Esa distorsión en la distribución del crédito se refleja en los altos réditos que cobran a las últimas actividades señaladas, así como a las comisiones cobradas. La tasa de interés implícita nominal de la cartera total pasó de 13.3 a 12 por ciento entre 2001 y mayo de 2013, sin que refleje la menor inflación, la sobrevaluación cambiaria o la reducción de los intereses de referencia del banco central después de la recesión de 2009. La del crédito al consumo aumenta de 26.3 a 34.8 por ciento, y la de las tarjetas de crédito de 28.1 a 27.3 por ciento. Del total de las comisiones y tarifas cobradas, las del consumo representaron 47.7 por ciento en 2007 y 30 por ciento en 2013; las de las tarjetas de crédito, 46.2 por ciento y 27.3 por ciento. Su baja relativa de ésos y otros renglones fue compensado por el de otras comisiones y tarifas cobradas, cuyo peso se elevó de 50 a 62 por ciento.
Eso tiene un nombre: usura
Margen financiero bancario, que es la diferencia entre tasa activa de un crédito y la tasa que se paga a un ahorrador (pasiva), en términos reales, fue de 7 por ciento entre 2001 y mayo de 2013.
En la reforma peñista no se propone abiertamente acabar con los efectos perniciosos de la concentración bancaria y financiera. No se restringirá el nivel de utilidades remitidas por las filiales extranjeras radicadas en México a sus países de origen, medida impuesta, por ejemplo, por Cristina Fernández, presidenta argentina. No se fijarán niveles a las tasas de interés y las comisiones cobradas por el crédito. Tampoco se establecerán medidas para que el dinero se reoriente del consumo y del sector público a las actividades como el sector agropecuario o el manufacturero.

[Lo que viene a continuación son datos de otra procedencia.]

(** What [getHWLibPath] answers for the directory it has chosen. *)
Definition checked_hw_lib (sys : system) (hw_lib_dir : string) (w : world)
  : outcome string * world :=
  if path_exists sys (PosixPath.join hw_lib_dir platform_class_file)
  then (Ok hw_lib_dir, w)
  else (Exit (HwLibNotRelease hw_lib_dir), w).

(** Every character of every line is 7-bit. *)
Definition all_ascii (lines : list string) : bool :=
  forallb (PyStr.all_chars (fun c => nat_of_ascii c <? 128)) lines.

(** The sample system with commands that print nothing and succeed. *)
Definition silent_system : system :=
  {| getcwd := getcwd sample_system;
     file_lines := file_lines sample_system;
     isdir := isdir sample_system;
     path_exists := path_exists sample_system;
     popen := fun _ => ([], 0%Z) |}.

(** ** Version lines *)

(** A line of the output of [quartus_sh] that, once stripped, begins with
    [Version]. *)
Definition is_version_line (line : string) : bool :=
  (PyStr.take 7 (PyStr.strip line) =? "Version")%string.

(** The major and the major.minor version that the script reads off a
    line. *)
Definition version_major (line : string) : string :=
  Re.sub_group1 Re.major (PyStr.strip line).

Definition version_major_minor (line : string) : string :=
  Re.sub_group1 Re.major_minor (PyStr.strip line).

(** ** Entries by kind and mode *)

(** A name whose extension some table has: [validateTag] accepts it. *)
Definition recognized (c : string) : Prop :=
  exists m, is_Some (mode_table m !! file_ext c).

(** An entry that passes the loop over sources: a directive, an include,
    or a source file with a recognized extension. *)
Definition accepted (c : string) : Prop :=
  is_source_file c = true -> recognized c.

(** The simulator includes of a simulation mode: [SI] and [SI_VLOG] for
    Verilog, [SI_VHDL] for VHDL. *)
Definition own_include (m : TargetMode) (cmd : string) : bool :=
  match m with
  | SimVerilog => bool_decide (cmd = "SI") || bool_decide (cmd = "SI_VLOG")
  | SimVhdl => bool_decide (cmd = "SI_VHDL")
  | _ => false
  end.

(** A source file that mode [m] prints. *)
Definition printed_source (m : TargetMode) (c : string) : bool :=
  is_source_file c && bool_decide (is_Some (mode_table m !! file_ext c)).

(** A line of the loop over sources in a simulation mode: a source file
    of the mode as it is, or the value of an include of the mode, after
    [-F] unless it is a Tcl script. *)
Definition sim_source_line (m : TargetMode) (cfg : list string)
           (line : string) : Prop :=
  exists c, In c cfg
    /\ ((printed_source m c = true /\ line = c)
        \/ (exists cmd value,
               c = cmd +:+ ":" +:+ value /\ own_include m cmd = true
               /\ ((file_ext value = ".tcl" /\ line = value)
                   \/ (file_ext value <> ".tcl"
                       /\ line = "-F " +:+ value)))).

(** ** The error stream *)

(** What the script writes on the error stream: a report, the diagnostic
    of [errorExit], or the traceback of an exception that no handler has
    caught. *)
Inductive stream_item : Type :=
| Report (msg : string)
| Diagnostic (e : fatal)
| Traceback (x : pyexn).

(** What the end of a computation adds to the error stream, when nothing
    catches its error. *)
Definition ending {A} (r : outcome A) : list stream_item :=
  match r with
  | Ok _ => []
  | Exit e => [Diagnostic e]
  | Raise x => [Traceback x]
  end.

(** The error stream of the script when a computation has ended as [r]:
    the reports, then the diagnostic or the traceback of the error that
    ended it, if one did. *)
Definition error_stream {A} (r : outcome A * world) : list stream_item :=
  map Report (stderr (snd r)) ++ ending (fst r).

(** ** What a parse may change *)

(** The variables the script sets. *)
Definition resolved_variables : list string :=
  [FPGA_FAMILY; "QUARTUS_VERSION"; "QUARTUS_VERSION_MAJOR"].

(** The commands the script launches. *)
Definition known_command (cmd : string) : bool :=
  is_family_cmd cmd || (cmd =? quartus_sh)%string.

(** From [w] to [w'] only the variables the script sets have changed and
    none has been unset, only its two commands have been launched, and
    reports have been added to the error stream, none if [be_quiet]. *)
Definition extends (be_quiet : bool) (w w' : world) : Prop :=
  (forall k, k ∉ resolved_variables -> environ w' !! k = environ w !! k)
  /\ (forall k, is_Some (environ w !! k) -> is_Some (environ w' !! k))
  /\ (exists cmds, launched w' = launched w ++ cmds
                   /\ Forall (fun c => known_command c = true) cmds)
  /\ (exists msgs, stderr w' = stderr w ++ msgs
                   /\ (be_quiet = true -> msgs = [])).

(** A computation that changes the world within these bounds. *)
Definition framed {A} (be_quiet : bool) (m : M A) : Prop :=
  forall w, extends be_quiet w (snd (m w)).

(** No line of a manifest mentions the text [name]. *)
Definition unmentioned (sys : system) (name : string) : Prop :=
  forall file lines,
    file_lines sys file = Some lines ->
    Forall (fun line => PyStr.contains name (clean_line line) = false) lines.

(** * Properties *)

(** ** The library model on sample inputs *)

Example splitext_top : PosixPath.splitext "rtl/top.SV" = ("rtl/top", ".SV").
Proof. reflexivity. Qed.

Example splitext_hidden : PosixPath.splitext "a.b/.x.rc" = ("a.b/.x", ".rc").
Proof. reflexivity. Qed.

Example splitext_dots : PosixPath.splitext "dir/...v" = ("dir/...v", "").
Proof. reflexivity. Qed.

Example lookup_top :
  lookupTag "rtl/top.SV" quartus_tag_map = Some "SYSTEMVERILOG_FILE".
Proof. reflexivity. Qed.

Example normpath_ex :
  map PosixPath.normpath ["//a/../..//b/./c/"; "///a"; "a/../../b"; ""]
  = ["//b/c"; "/a"; "../b"; "."].
Proof. vm_compute. reflexivity. Qed.

Example dirname_ex :
  map PosixPath.dirname ["a/b//c"; "//x"; "x"; "/a"] = ["a/b"; "//"; ""; "/"].
Proof. vm_compute. reflexivity. Qed.

Example relpath_ex :
  PosixPath.relpath "/w" "/w/a/../b/x.v" "/w/c/d" = Ok "../../b/x.v"
  /\ PosixPath.relpath "/w" "top.sv  " "/w" = Ok "top.sv  "
  /\ PosixPath.relpath "/w" "" "a" = Raise ValueError
  /\ PosixPath.relpath "/w" "a" "" = Ok "a".
Proof. vm_compute. auto. Qed.

Example expandvars_ex :
  map (PosixPath.expandvars env0)
      ["$FOO/${FOO}x/$NOPE/${NOPE}"; "${FOO/$FOO"; "$FOO$$FOO-$"; "$FOO_x";
       "${}$FOO"; "x${FOO}${FOO"; "$A/$FOO"]
  = ["bar/barx/$NOPE/${NOPE}"; "${FOO/$FOO"; "bar$bar-$"; "$FOO_x";
     "${}bar"; "xbar${FOO"; "$FOO/bar"].
Proof. vm_compute. reflexivity. Qed.

Example re_major_ex :
  map (Re.sub_group1 Re.major)
      ["Version 18.1.0 Build 625"; "Version.x 18.1"; "Version 18";
       "Version a.b.c 1.2.3"; "Version .."; "Version 1..2"]
  = ["18"; "18"; "Version 18"; "1"; ""; "1"].
Proof. vm_compute. reflexivity. Qed.

Example re_major_minor_ex :
  map (Re.sub_group1 Re.major_minor)
      ["Version 18.1.0 Build 625"; "Version.x 18.1"; "Version 18";
       "Version 18.1 x"; "Version a.b.c 1.2.3"; "Version .."; "Version 1..2"]
  = ["18.1"; "Version.x 18.1"; "Version 18"; "Version 18.1 x"; "1.2"; ".";
     "1."].
Proof. vm_compute. reflexivity. Qed.

Example main_synthesis :
  main sample_system 8
       (mode_options Synthesis "m.txt" "/w" false true None) sample_world
  = ([ this_dir_header;
       macro_assignment "+define+FOO";
       search_path_assignment "${THIS_DIR}/" "+incdir+../rtl";
       tagged_assignment "SYSTEMVERILOG_FILE" "${THIS_DIR}/" "top.sv";
       source_command "${THIS_DIR}/" "setup.tcl" ],
     Ok tt, sample_world).
Proof. vm_compute. reflexivity. Qed.

Example main_family :
  main sample_system 8
       (mode_options QsysOnly "fam.txt" "/w" false true None) sample_world
  = ([ "ip/A10/x.qsys"; "sub/A10/y.ip" ], Ok tt,
     {| environ := <[FPGA_FAMILY := "A10"]> (environ sample_world);
        launched := ["afu_platform_info --key=fpga-family intg_xeon"];
        stderr := [] |}).
Proof. vm_compute. reflexivity. Qed.

(** ** Tag tables *)

Lemma lookupTag_lookup (filename : string) (db : gmap string string) :
  lookupTag filename db = db !! file_ext filename.
Proof.
  unfold lookupTag, in_map.
  destruct (db !! file_ext filename); reflexivity.
Qed.

Lemma in_map_false (ext : string) (db : gmap string string) :
  in_map ext db = false <-> db !! ext = None.
Proof. unfold in_map. destruct (db !! ext); split; congruence. Qed.

Lemma in_map_true (ext : string) (db : gmap string string) :
  in_map ext db = true <-> is_Some (db !! ext).
Proof.
  unfold in_map. destruct (db !! ext); split; try congruence; eauto.
  intros [? ?]; congruence.
Qed.

(** [validateTag] accepts a name exactly when some table has its
    extension. *)
Lemma validateTag_Ok (filename : string) :
  validateTag filename = Ok tt
  <-> exists m, is_Some (mode_table m !! file_ext filename).
Proof.
  unfold validateTag. split.
  - intros H.
    destruct (in_map (file_ext filename) quartus_tag_map) eqn:E1;
      [exists Synthesis; by apply in_map_true|].
    destruct (in_map (file_ext filename) qsys_tag_map) eqn:E2;
      [exists QsysOnly; by apply in_map_true|].
    destruct (in_map (file_ext filename) tcl_tag_map) eqn:E3;
      [exists TclOnly; by apply in_map_true|].
    destruct (in_map (file_ext filename) qsys_ipx_tag_map) eqn:E4;
      [exists IpxOnly; by apply in_map_true|].
    destruct (in_map (file_ext filename) json_tag_map) eqn:E5;
      [exists JsonOnly; by apply in_map_true|].
    destruct (in_map (file_ext filename) sim_vlog_tag_map) eqn:E6;
      [exists SimVerilog; by apply in_map_true|].
    destruct (in_map (file_ext filename) sim_vhdl_tag_map) eqn:E7;
      [exists SimVhdl; by apply in_map_true|].
    discriminate H.
  - intros [m Hm]. apply in_map_true in Hm.
    destruct m; unfold mode_table in Hm; rewrite Hm;
      repeat match goal with
             | |- context [in_map ?e ?d] => destruct (in_map e d)
             end; reflexivity.
Qed.

Lemma validateTag_Exit (filename : string) :
  (forall m, mode_table m !! file_ext filename = None) ->
  validateTag filename
  = Exit (UnrecognizedExtension (file_ext filename) filename).
Proof.
  intros H. unfold validateTag.
  pose proof (proj2 (in_map_false _ _) (H Synthesis)) as H1.
  pose proof (proj2 (in_map_false _ _) (H QsysOnly)) as H2.
  pose proof (proj2 (in_map_false _ _) (H TclOnly)) as H3.
  pose proof (proj2 (in_map_false _ _) (H IpxOnly)) as H4.
  pose proof (proj2 (in_map_false _ _) (H JsonOnly)) as H5.
  pose proof (proj2 (in_map_false _ _) (H SimVerilog)) as H6.
  pose proof (proj2 (in_map_false _ _) (H SimVhdl)) as H7.
  unfold mode_table in *.
  rewrite H1, H2, H3, H4, H5, H6, H7.
  reflexivity.
Qed.

Lemma validateTag_cases (filename : string) :
  validateTag filename = Ok tt
  \/ validateTag filename
     = Exit (UnrecognizedExtension (file_ext filename) filename).
Proof.
  unfold validateTag.
  match goal with |- context [if ?b then _ else _] => destruct b end; auto.
Qed.




(** ** Emission *)

Lemma emit_sources_app (opts : options) (pfx : string) (l1 l2 : list string) :
  emit_sources opts pfx (l1 ++ l2)
  = match emit_sources opts pfx l1 with
    | (out, Ok _) =>
        let '(out', r) := emit_sources opts pfx l2 in (out ++ out', r)
    | (out, r) => (out, r)
    end.
Proof.
  induction l1 as [|c l1 IH]; simpl.
  - destruct (emit_sources opts pfx l2); reflexivity.
  - destruct (emit_entry opts pfx c) as [out [[]|e|x]]; try reflexivity.
    rewrite IH.
    destruct (emit_sources opts pfx l1) as [out1 [[]|e|x]]; try reflexivity.
    destruct (emit_sources opts pfx l2) as [out2 r].
    by rewrite app_assoc.
Qed.

(** An entry that prints nothing and lets the script go on can be left
    out of the loop over sources. *)
Lemma emit_sources_skip (opts : options) (pfx c : string)
      (l1 l2 : list string) :
  emit_entry opts pfx c = ([], Ok tt) ->
  emit_sources opts pfx (l1 ++ c :: l2) = emit_sources opts pfx (l1 ++ l2).
Proof.
  intros H. rewrite !emit_sources_app. simpl. rewrite H.
  destruct (emit_sources opts pfx l1) as [out1 [[]|e|x]]; try reflexivity.
  destruct (emit_sources opts pfx l2); reflexivity.
Qed.

Lemma flat_map_skip {A B} (f : A -> list B) (c : A) (l1 l2 : list A) :
  f c = [] -> flat_map f (l1 ++ c :: l2) = flat_map f (l1 ++ l2).
Proof. intros H. rewrite !flat_map_app. simpl. by rewrite H. Qed.

Lemma emitCfg_skip (opts : options) (c : string) (l1 l2 : list string) :
  emit_define opts c = [] ->
  emit_incdir opts (rel_prefix_of opts) c = [] ->
  emit_entry opts (rel_prefix_of opts) c = ([], Ok tt) ->
  emitCfg opts (l1 ++ c :: l2) = emitCfg opts (l1 ++ l2).
Proof.
  intros Hd Hi He. unfold emitCfg.
  rewrite (emit_sources_skip _ _ _ _ _ He).
  by rewrite (flat_map_skip _ _ _ _ Hd), (flat_map_skip _ _ _ _ Hi).
Qed.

¿Cómo entonces se aspirará a que el crédito bancario tienda a elevarse hacia el 50 por ciento del PIB tal y como registran algunos países latinoamericanos, nivel señalado por Fernando Aportela, subsecretario de Hacienda y Crédito Público? ¿Cómo se tenderá a acercarse a esa proporción requerida para ampliar el financiamiento interno y que el crecimiento supere su mediocre tasa de crecimiento de poco más de 2 por ciento registrada entre 1983-2012?
Semiestancamiento y alto nivel de desempleo (abiertos y los que dejaron de buscar un empleo) serán las características del priísmo recobrado, en su versión peñista.